<<<<

(** ** The power of ten closest to a length *)

Local Open Scope Q_scope.
Lemma ten_step n : Qpower 10 (n + 1) == 10 * Qpower 10 n.
Proof. rewrite Qpower_plus by discriminate. rewrite Qpower_1_r. ring. Qed.
Lemma hundred_step f : Qpower 100 (Z.of_nat (S f)) == 100 * Qpower 100 (Z.of_nat f).
Proof. rewrite Nat2Z.inj_succ. unfold Z.succ. rewrite Qpower_plus by discriminate. rewrite Qpower_1_r. ring. Qed.
Lemma round_log10_spec f : forall s, 1 <= 10 * s * Qpower 100 (Z.of_nat f) -> s < 10 * Qpower 100 (Z.of_nat f) ->
  let p := Qpower 10 (round_log10 f s) in p * p <= 10 * s /\ s < 10 * (p * p).
Proof.
  induction f as [|f IH]; intros s Hlo Hhi.
  { change (Qpower 100 (Z.of_nat 0)) with 1 in *. cbn [round_log10]. change (Qpower 10 0) with 1. cbv zeta. lra. }
  rewrite hundred_step in Hlo, Hhi. cbn [round_log10]. destruct (lt_bool s (1 # 10)) eqn:E1.
  - apply lt_bool_true in E1. destruct (IH (s * 100)) as [H1 H2]; [lra|..].
    { assert (0 < Qpower 100 (Z.of_nat f)) by (by apply Qpower_0_lt). 
      assert (1 <= Qpower 100 (Z.of_nat f)) by (apply Qpower_1_le; [lra|lia]). lra. }
    pose proof (ten_step (round_log10 f (s * 100) - 1)) as E. rewrite Z.sub_add in E. cbv zeta.
    rewrite E in H1, H2. lra.
  - apply lt_bool_false in E1. destruct (Qle_bool 10 s) eqn:E2.
    + apply Qle_bool_iff in E2. assert (Es : s / 100 * 100 == s) by field.
      destruct (IH (s / 100)) as [H1 H2]; [|lra|].
      { assert (1 <= Qpower 100 (Z.of_nat f)) by (apply Qpower_1_le; [lra|lia]). 
        assert (1 * 1 <= 10 * (s / 100) * Qpower 100 (Z.of_nat f)) by (apply Qmult_le_compat_nonneg; lra). lra. }
      pose proof (ten_step (round_log10 f (s / 100))) as E. cbv zeta. rewrite E. lra.
    + assert (s < 10) by (apply lt_bool_true; unfold lt_bool; by rewrite E2). change (Qpower 10 0) with 1. cbv zeta. lra.
Qed.
Lemma size_bound p : (Z.pos p < 2 ^ Z.of_nat (Pos.size_nat p))%Z.
Proof. induction p as [p IH|p IH|]; [..|done]; cbn [Pos.size_nat]; rewrite Nat2Z.inj_succ, Z.pow_succ_r by lia; lia. Qed.
Lemma ten_fuel d : 0 < d -> let f := Z.of_nat (log_fuel d) in d < Qpower 10 f /\ 1 <= d * Qpower 10 f.
Proof.
  destruct d as [a b]. intros Ha. assert (Ha' : (0 < a)%Z) by (unfold Qlt in Ha; cbn in Ha; lia).
  assert (Hb : (Z.of_nat (log_fuel (a # b)) = Z.of_nat (Pos.size_nat (Z.to_pos a)) + Z.of_nat (Pos.size_nat b))%Z)
    by (unfold log_fuel; cbn [Qnum Qden]; lia).
  set (f := Z.of_nat (log_fuel (a # b))) in *. cbv zeta.
  change (Qpower 10 f) with (Qpower (inject_Z 10) f). rewrite <- (Zpower_Qpower 10 f) by lia.
  assert (Hf : (2 ^ f <= 10 ^ f)%Z) by (apply Z.pow_le_mono_l; lia).
  assert (Hfa : (2 ^ Z.of_nat (Pos.size_nat (Z.to_pos a)) <= 2 ^ f)%Z) by (apply Z.pow_le_mono_r; lia).
  assert (Hfb : (2 ^ Z.of_nat (Pos.size_nat b) <= 2 ^ f)%Z) by (apply Z.pow_le_mono_r; lia).
  pose proof (size_bound (Z.to_pos a)) as Sa. pose proof (size_bound b) as Sb. rewrite Z2Pos.id in Sa by lia.
  unfold Qlt, Qle, inject_Z. cbn [Qnum Qden Qmult]. nia.
Qed.
Lemma rint_log10_spec d : 0 < d -> let p := Qpower 10 (rint_log10 d) in 0 < p /\ p * p <= 10 * (d * d) /\ d * d < 10 * (p * p).
Proof.
  intros Hd. destruct (ten_fuel d Hd) as [H1 H2]. cbv zeta. split; [by apply Qpower_0_lt|].
  unfold rint_log10. set (f := log_fuel d) in *. set (t := Qpower 10 (Z.of_nat f)) in *.
  assert (E : Qpower 100 (Z.of_nat f) == t * t).
  { change 100 with (10 * 10). rewrite Qmult_power. reflexivity. }
  assert (0 < t) by (by apply Qpower_0_lt). apply round_log10_spec; rewrite E; nra.
Qed.
(** The division is a half, one or two powers of ten, and the length is between three and eight of it. *)
Lemma choose_div_spec dx : 0 < dx -> let div := choose_div (dx / 5) in
  (exists n, div == Qpower 10 n \/ div == 2 * Qpower 10 n \/ div == 5 * Qpower 10 n) /\
  0 < div /\ 3 * div < dx /\ dx < 8 * div.
Proof.
  intros Hdx. assert (E : dx / 5 * 5 == dx) by field. assert (Hd : 0 < dx / 5) by lra.
  destruct (rint_log10_spec _ Hd) as (Hp & H1 & H2). cbv zeta in *. unfold choose_div.
  set (d := dx / 5) in *. pose proof (ten_step (rint_log10 d - 1)) as Et. rewrite Z.sub_add in Et.
  set (p := Qpower 10 (rint_log10 d)) in *.
  assert (3 * p < 10 * d) by (apply Qnot_le_lt; intros ?; nra).
  assert (10 * d < 32 * p) by (apply Qnot_le_lt; intros ?; nra).
  assert (Eh : p / 2 * 2 == p) by field.
  destruct (lt_bool (Qabs (p / 2 - d)) (Qabs (p - d))) eqn:E1.
  { apply lt_bool_true in E1. assert (4 * d < 3 * p).
    { apply Qnot_le_lt. intros ?. apply (Qlt_irrefl 0). revert E1.
      apply Qabs_case; intros ?; apply Qabs_case; intros ? ?; lra. }
    split; [exists (rint_log10 d - 1)%Z; right; right; lra|lra]. }
  apply lt_bool_false in E1. destruct (lt_bool (Qabs (p * 2 - d)) (Qabs (p - d))) eqn:E2.
  - apply lt_bool_true in E2. split; [exists (rint_log10 d); right; left; fold p; lra|].
    revert E2. apply Qabs_case; intros ?; apply Qabs_case; intros ? ?; lra.
  - apply lt_bool_false in E2. split; [exists (rint_log10 d); left; fold p; lra|].
    revert E1 E2. apply Qabs_case; intros ?; apply Qabs_case; intros ?; apply Qabs_case; intros ? ? ?; lra.
Qed.
(* ===== verification/VizWifi.v ===== *)
(** * Links of wireless stations: [src/src/visualizer/visualizer/plugins/wifi_intrastructure_link.py]

    [WifiLink], a dashed line from a station to its access point, and [WifiLinkMonitor], the plugin that
    makes the links when the topology is scanned and follows the access points during the simulation.
    Links are named by their numbers; of the links at a node the model keeps those of this
    plugin, next to the canvas of [VizCanvas].  The devices of the simulation are data. *)

From S2P Require Import Prelude State VizCanvas.
From Stdlib Require Import QArith.
From stdpp Require Import strings.
Local Open Scope nat_scope.
Local Open Scope list_scope.
Local Open Scope py_scope.
Local Open Scope string_scope.
Local Open Scope list_scope.

Inductive wifi_exn := KeyError (bssid : string) | ValueError | AttributeError.

(** ** Links *)

(** [node1] and [node2] are the station and the access point, [points] the ends of the two lines once they are set. *)
Record WifiLink := mkWifiLink {
  node1 : option nat; dev : nat; node2 : option nat; hidden : bool; points : option (point * point); destroyed : bool }.
(** The plugin's links, which of them each node has in [links], and the monitor. *)
Record wifi := mkWifi {
  wifi_links : list WifiLink; links_of : gmap nat (list nat);
  access_points : gmap string nat; stations : list (nat * nat * nat) }.
Abbreviation M := (st wifi wifi_exn).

>>>>

### Exercise brief
The response must consist solely of the lines from the top of the records through the line holding "rewrite hundred_step in", copied word for word.

### Your solution
(** ** The power of ten closest to a length *)

Local Open Scope Q_scope.
Lemma ten_step n : Qpower 10 (n + 1) == 10 * Qpower 10 n.
Proof. rewrite Qpower_plus by discriminate. rewrite Qpower_1_r. ring. Qed.
Lemma hundred_step f : Qpower 100 (Z.of_nat (S f)) == 100 * Qpower 100 (Z.of_nat f).
Proof. rewrite Nat2Z.inj_succ. unfold Z.succ. rewrite Qpower_plus by discriminate. rewrite Qpower_1_r. ring. Qed.
Lemma round_log10_spec f : forall s, 1 <= 10 * s * Qpower 100 (Z.of_nat f) -> s < 10 * Qpower 100 (Z.of_nat f) ->
  let p := Qpower 10 (round_log10 f s) in p * p <= 10 * s /\ s < 10 * (p * p).
Proof.
  induction f as [|f IH]; intros s Hlo Hhi.
  { change (Qpower 100 (Z.of_nat 0)) with 1 in *. cbn [round_log10]. change (Qpower 10 0) with 1. cbv zeta. lra. }
  rewrite hundred_step in Hlo, Hhi. cbn [round_log10]. destruct (lt_bool s (1 # 10)) eqn:E1.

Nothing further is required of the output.